I think he could be referring to the art style. It did catch on - except that this particular design was probably considerably more expensive at the time it was made, the kind of deck an upper-income family might have in the house for games among friends. Even in the antebellum years, a basic, decent-quality deck of cards wasn't the cheapest thing in the world - for some, it could add up to a few days' pay or more. In most "Old West" saloons, it was the bar that owned the playing cards used by the patrons, and they stored them after closing in a multi-deck press to flatten them out and get more life out of them.
Additionally, the big game wasn't poker like you see in the movies all the time - it was faro, a bastardization of "pharaoh" and the name of a popular gambling game where the players competed against the house. It's where the faro shuffle came from; since it was important for the players in a game of faro to separate pairs of cards that had come together during play, a perfect weave shuffle was used to break up those pairs. It wasn't too long thereafter that some people who ran these games discovered that when you perform eight perfect weave shuffles where the top and bottom cards don't change, the deck is restored to its original order!
But I'm rambling. The style of art in that deck is still used in some decks today that are far more affordable than they were back in 1895. The style tends to be more popular in Europe, France in particular. Certain French Tarot cards are made in this style - in France, there's a game called "tarot" that uses the cards of a tarot deck that's designed for play rather than cartomancy, with simplifications of the art in comparison, proper indices and the use of traditional Anglo-Rouen suits. In some ways it's similar to what you're trying to accomplish with your deck design, except that you're trying to create even more court cards rather than a trump suit (what in a cartomancy tarot deck would be the "major arcana").

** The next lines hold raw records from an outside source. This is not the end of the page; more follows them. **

Definition isInitialSubscriptionCharge (conversation : Conversation) (payload : gmap string JSON) : bool :=
  let description := ToLower (firstString payload ["description"]) in
  if bool_decide (description = "") then false
  else
    let groupName := ToLower (TrimSpace (Conversation_Title conversation)) in
    if negb (bool_decide (groupName = "")) && negb (HasPrefix description groupName) then false
    else Contains description "subscription" || Contains description "membership".

Fixpoint conversationFor_loop (conversationID : UUID) (candidates : list UUID) (seen : gset UUID) :
    M (res Conversation) :=
  match candidates with
  | [] => mret (Err ErrNotFound)
  | candidate :: candidates =>
    if bool_decide (candidate = uuid_Nil) || bool_decide (candidate ∈ seen)
    then conversationFor_loop conversationID candidates seen
    else
      conversation ← read (λ s, Conversation_ s conversationID candidate);
      match conversation with
      | Ok conversation => mret (Ok conversation)
      | Err ErrNotFound | Err ErrForbidden =>
        conversationFor_loop conversationID candidates ({[ candidate ]} ∪ seen)
      | Err err => mret (Err err)
      end
  end.

Definition conversationFor (conversationID actorID : UUID) recipients : M (res Conversation) :=
  conversationFor_loop conversationID (actorID :: recipients) ∅.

Cards like that are less common in America for one huge reason - by and large, the people who play with cards like the traditional style that has developed here over the past couple of centuries. Dyed-in-the-wool poker players, from amateur to pro, want to use 100% standard decks with standard art - anything else gets dropped on the kids' table for them to play with. Break out a case of that deck type in a professionally-run poker room and you'll have a revolt on your hands in no time flat.